In this light, Kevin’s statement that he’d “probably subtract two or three points from the current RCP generic poll average, which has Democrats ahead by 2.2%”–based on the notion that 2008 was a landslide (which apparently explains its outlier status in his analysis, though I’m not sure how)–might be stood on its head: ADD a couple points to the current average, consistent with the behavior over the final two months of the previous two Presidential election years.

• Indeed. I have been looking into the history of congressional generic preference over a campaign season. In midterm years it tends to go against the incumbent President. This would be part of Kevin’s finding. To my knowledge there is not a scholarly study of what happens in Presidential on-years. I’ve been asking around.

• theDAWG

To my mind, discussions of match picking in the 2010 World Cup begin and end with the German Octopus. I’m sure Bubba agrees…

• Pat

Very interesting spiky histogram today! The 2 highest peaks are at 332 EV (realized mostly by Obama wins in all swing states except NC) and 347 EV (including NC).
Where are the other 2 peaks located? I assume they correspond to the same previous scenarios without Florida?

• Hemisphere

What do you make of Dick Morris’ claims that Romney is winning because “1. All of the polling out there uses some variant of the 2008 election turnout as its model for weighting respondents and this overstates the Democratic vote by a huge margin. ” and

2. Almost all of the published polls show Obama getting less than 50% of the vote and less than 50% job approval, and that undecideds overwhelmingly go against the incumbent?

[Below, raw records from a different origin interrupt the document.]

#[export] Instance same_globals_trans : Transitive same_globals.
Proof.
  intros w1 w2 w3 H1 H2. unfold same_globals in *. destruct_and!. split_and!; congruence.
Qed.

Section Load.
Hypothesis kzalloc_always : forall n, kzalloc_ok n = true.
Hypothesis bread_always : forall n, bread_ok n = true.

Lemma wp_kzalloc_always o Q w :
  Q (Some (brk w)) (alloc o (tick w)) -> wp (kzalloc o) Q w.
Proof. intros HQ. apply wp_kzalloc; [done|]. intros [n Hn]. by rewrite kzalloc_always in Hn. Qed.

Lemma wp_sb_bread_always sb n blk Q w :
  b_data (bufs w) n = Some blk ->
  Q (Some n) (set_bh_refs (bh_refs w + 1) (tick w)) -> wp (sb_bread (Some sb) n) Q w.
Proof.
  intros Hb HQ. apply wp_sb_bread; [done|]. intros [[k Hk]|Hn]; [by rewrite bread_always in Hk|congruence].
Qed.

(** One round of the loop. *)
Lemma wp_fill_step F a vm n mps bs es w sb fuel blk Q :
  loading F a vm n mps bs es w -> (length mps < n)%nat -> Z.of_nat n < 2 ^ 31 ->
  length mps = length bs -> md_array_size w = Z.of_nat n ->
  b_data (bufs w) (Z.of_nat (length bs) + NUM_METADATA_BLKS) = Some blk ->
  let b := decode_block blk in
  let es' := if is_valid b =? BLK_VALID then insert_in_order (elem_of_block (length bs) b) es else es in
  (forall l w', loading F a vm n (mps ++ [l]) (bs ++ [b]) es' w' -> same_globals w w' ->
     wp (fill_loop fuel sb (Z.of_nat (S (length bs)))) Q w') ->
  wp (fill_loop (S fuel) sb (Z.of_nat (length bs))) Q w.
Proof.
  intros Hld Hlt Hn Hlen Hsz Hblk b es' HQ. simpl. wp_run. rewrite Hsz, u64_small by lia.
  rewrite (proj2 (Z.ltb_lt _ _)) by lia. simpl. wp_step.
  eapply wp_sb_bread_always; [exact Hblk|]. wp_step. apply wp_kzalloc_always.
  set (w1 := alloc _ _). set (l := brk w).
  assert (Hn1 : heap w !! l = None) by (apply (ld_fresh _ _ _ _ _ _ _ _ Hld); unfold l; lia).
  assert (Hal : a <> l).
  { intros ->. destruct (ld_live _ _ _ _ _ _ _ _ Hld l) as [? ?]; [by left|congruence]. }
  set (arr := (Some <$> mps) ++ replicate (n - length mps) None).
  assert (Harr1 : heap w1 !! a = Some (OArr vm arr)).
  { simpl. rewrite lookup_insert_ne by done. apply Hld. }
  assert (Hla : (length bs < length arr)%nat).
  { unfold arr. rewrite length_app, length_fmap, length_replicate. lia. }
  wp_step. eapply wp_set_md_slot; [apply Hld|exact Harr1|done|].
  assert (Harr : <[length bs := Some l]> arr
    = (Some <$> (mps ++ [l])) ++ replicate (n - length (mps ++ [l])) None)
    by (unfold arr; rewrite <- Hlen; by apply array_append).
  change (brk (set_bh_refs (bh_refs w + 1) (tick w))) with l.
  rewrite Harr. set (arr' := (Some <$> (mps ++ [l])) ++ _) in *.
  assert (Hslot : arr' !! length bs = Some (Some l)) by (rewrite <- Harr; by apply list_lookup_insert_eq).
  rewrite decide_False by done. rewrite decide_False by done. wp_step.
  eapply wp_bh_data; [exact Hblk|]. wp_step.
  eapply wp_md_slot; [apply Hld|simpl; apply lookup_insert_eq|exact Hslot|]. wp_run.
  rewrite decode_block_take. fold b.
  eapply wp_md_slot; [apply Hld|simpl; rewrite lookup_insert_ne by done; apply lookup_insert_eq|exact Hslot|].
  wp_run. set (w2 := set_bh_refs _ _).
  assert (Hld2 : loading F a vm n (mps ++ [l]) (bs ++ [b]) es w2).
  { eapply (loading_append F a vm n mps bs es w w2 l b Hld Hlt); try done. simpl.
    fold l. unfold arr'. apply map_eq. intros k. rewrite !lookup_insert. repeat case_decide; congruence. }
  assert (Hg2 : same_globals w w2).
  { unfold same_globals; simpl. split_and!; try done. lia. }
  replace (Z.of_nat (length bs) + 1) with (Z.of_nat (S (length bs))) by lia. clearbody w2.
  destruct (is_valid b =? BLK_VALID) eqn:Hv; [|by eapply HQ].
  wp_step. apply wp_kzalloc_always. rewrite decide_False by done.
  destruct (ld_list _ _ _ _ _ _ _ _ Hld2) as [Hnd Hel].
  assert (Hn2 : heap w2 !! brk w2 = None) by (apply (ld_fresh _ _ _ _ _ _ _ _ Hld2); lia).
  assert (Hb2 : brk w2 ∉ rl_nodes (valid_blk_list w2)).
  { intros Hin. destruct (elems_at_elem_of _ _ _ _ Hel Hin) as (x & _ & Hx). congruence. }
  wp_step. eapply wp_add_in_order; simpl; [apply lookup_insert_eq|reflexivity|exact Hnd|exact Hb2| |].
  { apply elems_at_insert; [exact Hb2|exact Hel]. }
  intros lst ps1 ps2 es1 es2 Hps Hes Hlen12 Hins Hlst _.
  eapply HQ; [|etrans; [exact Hg2|done]].
  eapply (loading_insert F a vm n _ _ es _ w2 _ (brk w2) (elem_of_block (length bs) b) ps1 ps2 es1 es2);
    try done. simpl. by rewrite insert_insert_eq.
Qed.

Lemma wp_fill_loop F a vm n sb fuel : forall mps w Q,
  let c := bufs w in let bs := take (length mps) (image_mds c n) in
  loading F a vm n mps bs (mount_elems bs) w -> (length mps <= n)%nat -> Z.of_nat n < 2 ^ 31 ->
  md_array_size w = Z.of_nat n -> image_ok c n -> (n - length mps < fuel)%nat ->
  (forall mps' w', loading F a vm n mps' (image_mds c n) (mount_elems (image_mds c n)) w' ->
     same_globals w w' -> Q None w') ->
  wp (fill_loop fuel sb (Z.of_nat (length mps))) Q w.
Proof.
  induction fuel as [|fuel IH]; intros mps w Q c bs Hld Hle Hn Hsz Hok Hf HQ; [lia|].
  assert (Hbs : length bs = length mps) by (unfold bs; rewrite length_take, length_image_mds; lia).
  destruct (decide (length mps = n)) as [Heq|Hne].
  { simpl. wp_run. rewrite Hsz, u64_small, (proj2 (Z.ltb_ge _ _)) by lia. simpl. wp_step.
    assert (Hall : bs = image_mds c n) by (unfold bs; apply take_ge; rewrite length_image_mds; lia).
    rewrite Hall in Hld. by apply (HQ mps). }
  destruct (Hok (length mps)) as (blk & Hblk & _); [lia|].
  rewrite <- Hbs in *. eapply (wp_fill_step F a vm n mps bs _ w sb fuel blk Q); try done; try lia.
  intros l w' Hld' Hg'. assert (Hc : bufs w' = c) by (unfold same_globals in Hg'; by destruct_and!).
  assert (Hl' : length (mps ++ [l]) = S (length bs)) by (rewrite length_app; simpl; lia).
  assert (Hbs' : bs ++ [decode_block blk] = take (length (mps ++ [l])) (image_mds (bufs w') n)).
  { rewrite Hl', Hc, image_mds_snoc by lia. rewrite Hblk. simpl. f_equal.
    by rewrite Hbs. }
  rewrite <- Hl'. apply IH.
  - rewrite <- Hbs', mount_elems_snoc. exact Hld'.
  - lia.
  - done.
  - unfold same_globals in Hg'. destruct_and!. congruence.
  - by rewrite Hc.
  - lia.
  - intros mps' w2 Hld2 Hg2. rewrite Hc in Hld2. eapply HQ; [exact Hld2|by etrans].
Qed.
(** ** fill_super() *)

Lemma elems_at_last h ps es :
  elems_at h ps es ->
  (last ps = None /\ last es = None) \/
  exists p e, last ps = Some p /\ last es = Some e /\ h !! p = Some (OElem e).
Proof.
  intros Hel. destruct es as [|e es _] using rev_ind.
  - inversion Hel. by left.
  - apply Forall2_app_inv_r in Hel as (ps1 & ps2 & _ & H2 & ->).
    apply Forall2_cons_inv_r in H2 as (p & ps3 & Hp & H3 & ->).
    inversion H3; subst. right. exists p, e. by rewrite !last_snoc.
Qed.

http://www.dickmorris.com/why-the-polls-under-state-romney-vote/http://www.dickmorris.com/why-the-polls-under-state-romney-vote/

• wheelers cat

Blatant falsehoods designed to keep up the spirit of the conservative base or possibly conservative magical thinking.
I averaged the turnout difference between the midterm and presidential election years for the last five presidential elections.
Presidential election years get an increase of 16.1 percent over midterm elections on the average.
Nate Silver averaged the last five national polls and got an average of dem 35 to repub 30, and this includes Rasmussen, which is likely not accurate.

• pigeon

Morris’s argument is essentially that 2008 voting patterns will not repeat themselves because of lessened enthusiasm — however, the polls do not bear out the “enthusiasm gap.”

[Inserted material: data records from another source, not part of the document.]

(* ===== verification/SysTable.v ===== *)
(** * Discovery of the system call table (usctm/usctm.c, usctm/lib/vtpmo.c)

    sys_vtpmo() walks the page table to tell whether a page is mapped;
    syscall_table_finder() scans the mapped pages of the kernel for a table in
    which the entries known to be unused all hold the same address; init_module()
    records the free entries.  Memory is a function from addresses to 64-bit
    words. *)
From S2P Require Import Prelude Usctm.

(** ** usctm/lib/vtpmo.c *)

(** Machine words, and the registers and the translation the routine relies on. *)
Class Cpu := {
  word_at : Z -> Z;              (* the unsigned long at a virtual address *)
  read_cr3 : Z;
  phys_to_virt : Z -> Z
}.

Definition ADDRESS_MASK : Z := 0xfffffffffffff000.
Definition PT_ADDRESS_MASK : Z := 0x7ffffffffffff000.
Definition VALID : Z := 0x1.
Definition LH_MAPPING : Z := 0x80.
Definition NO_MAP : Z := -1.

Definition PML4 (addr : Z) : Z := Z.land (Z.shiftr (s64 addr) 39) 0x1ff.
Definition PDP (addr : Z) : Z := Z.land (Z.shiftr (s64 addr) 30) 0x1ff.
Definition PDE (addr : Z) : Z := Z.land (Z.shiftr (s64 addr) 21) 0x1ff.
Definition PTE (addr : Z) : Z := Z.land (Z.shiftr (s64 addr) 12) 0x1ff.

Section Walk.
Context {M : Cpu}.

(** [table[index]], for a page table at virtual address [table]. *)
Definition entry (table index : Z) : Z := word_at (table + 8 * index).

Definition frame_of (e : Z) : Z := s32 (Z.shiftr (Z.land e PT_ADDRESS_MASK) 12).

Definition sys_vtpmo (vaddr : Z) : Z :=
  let pml4 := phys_to_virt (Z.land read_cr3 ADDRESS_MASK) in
  if Z.land (entry pml4 (PML4 vaddr)) VALID =? 0 then NO_MAP else
  let pdp := phys_to_virt (Z.land (entry pml4 (PML4 vaddr)) PT_ADDRESS_MASK) in
  if Z.land (entry pdp (PDP vaddr)) VALID =? 0 then NO_MAP else
  let pde := phys_to_virt (Z.land (entry pdp (PDP vaddr)) PT_ADDRESS_MASK) in
  if Z.land (entry pde (PDE vaddr)) VALID =? 0 then NO_MAP else
  if negb (Z.land (entry pde (PDE vaddr)) LH_MAPPING =? 0) then frame_of (entry pde (PDE vaddr)) else
  let pte := phys_to_virt (Z.land (entry pde (PDE vaddr)) PT_ADDRESS_MASK) in
  if Z.land (entry pte (PTE vaddr)) VALID =? 0 then NO_MAP else
  frame_of (entry pte (PTE vaddr)).

(** ** usctm/usctm.c *)

Definition START : Z := 0xffffffff00000000.
Definition MAX_ADDR : Z := 0xfffffffffff00000.
Definition FIRST_NI_SYSCALL : Z := 134.
Definition SECOND_NI_SYSCALL : Z := 174.
Definition THIRD_NI_SYSCALL : Z := 182.
Definition FOURTH_NI_SYSCALL : Z := 183.
Definition FIFTH_NI_SYSCALL : Z := 214.
Definition SIXTH_NI_SYSCALL : Z := 215.
Definition SEVENTH_NI_SYSCALL : Z := 236.
Definition ENTRIES_TO_EXPLORE : Z := 256.
Definition PAGE_SIZE : Z := 4096.

(** [addr[i]] *)
Definition at_ (addr i : Z) : Z := word_at (u64 (addr + 8 * i)).

(** No entry before the first unused one holds its address. *)
Definition good_area (addr : Z) : bool :=
  forallb (fun i => negb (at_ addr (Z.of_nat i) =? at_ addr FIRST_NI_SYSCALL))
    (seq 1 (Z.to_nat FIRST_NI_SYSCALL - 1)).

(** Lines 118-129: the pattern matching at [addr]. *)
Definition looks_like_table (addr : Z) : bool :=
  let ni := at_ addr FIRST_NI_SYSCALL in
  (Z.land ni 0x3 =? 0) && negb (ni =? 0) && (0xffffffff00000000 <? ni)
  && (ni =? at_ addr SECOND_NI_SYSCALL) && (ni =? at_ addr THIRD_NI_SYSCALL)
  && (ni =? at_ addr FOURTH_NI_SYSCALL) && (ni =? at_ addr FIFTH_NI_SYSCALL)
  && (ni =? at_ addr SIXTH_NI_SYSCALL) && (ni =? at_ addr SEVENTH_NI_SYSCALL)
  && good_area addr.

(** Lines 107-136: the address of the table, from offset [i] of the page on. *)
Fixpoint validate_from (fuel : nat) (page i : Z) : option Z :=
  match fuel with
  | O => None
  | S fuel' =>
    if i <? PAGE_SIZE then
      let new_page := u64 (page + i + SEVENTH_NI_SYSCALL * 8) in
      if (u64 (page + PAGE_SIZE) =? Z.land new_page ADDRESS_MASK) && (sys_vtpmo new_page =? NO_MAP)
      then None
      else if looks_like_table (page + i) then Some (page + i) else validate_from fuel' page (i + 8)
    else None
  end.
Definition validate_page (page : Z) : option Z := validate_from 513 page 0.

(** syscall_table_finder(), from page [k] on. *)
Fixpoint find_from (fuel : nat) (k : Z) : option Z :=
  match fuel with
  | O => None
  | S fuel' =>
    if k <? MAX_ADDR then
      if negb (sys_vtpmo k =? NO_MAP) then
        match validate_page k with
        | Some tbl => Some tbl
        | None => find_from fuel' (k + 4096)
        end
      else find_from fuel' (k + 4096)
    else None
  end.
(** One more round than there are pages to look at. *)
Definition finder_fuel : nat := Z.to_nat ((MAX_ADDR - START) / 4096 + 1).
Definition syscall_table_finder : option Z := find_from finder_fuel START.

(** Lines 253-261: the entries from [i] on that hold the address of
    sys_ni_syscall, at most MAX_FREE of them. *)
Fixpoint free_from (fuel : nat) (tbl ni i : Z) (found : list Z) : list Z :=
  match fuel with
  | O => found
  | S fuel' =>
    if i <? ENTRIES_TO_EXPLORE then
      if at_ tbl i =? ni then
        let found := found ++ [i] in
        if (MAX_FREE <=? Z.of_nat (length found)) then found else free_from fuel' tbl ni (i + 1) found
      else free_from fuel' tbl ni (i + 1) found
    else found
  end.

http://www.washingtonpost.com/blogs/the-fix/wp/2012/09/20/the-enthusiasm-gap-or-not-in-2-charts/

There is no real evidence for the idea that undecided voters break against the incumbent.

http://fivethirtyeight.blogs.nytimes.com/2012/07/22/do-presidential-polls-break-toward-challengers/

• These claims are contradicted by evidence. As a group, pollsters have done very well in previous elections. Undecided voters could break asymmetrically, but not by much. His opinion is wishful thinking of this type in 2004.

• ChrisD

I can’t speak to the specifics of Morris’s claims, but Andrew Sullivan has renamed his annual award for spectacular misprognostication the “Dick Morris Award.”

• Bill N

I think Dick Morris’ job is to find a way to convince important people Romney is winning. It is not to make accurate predictions.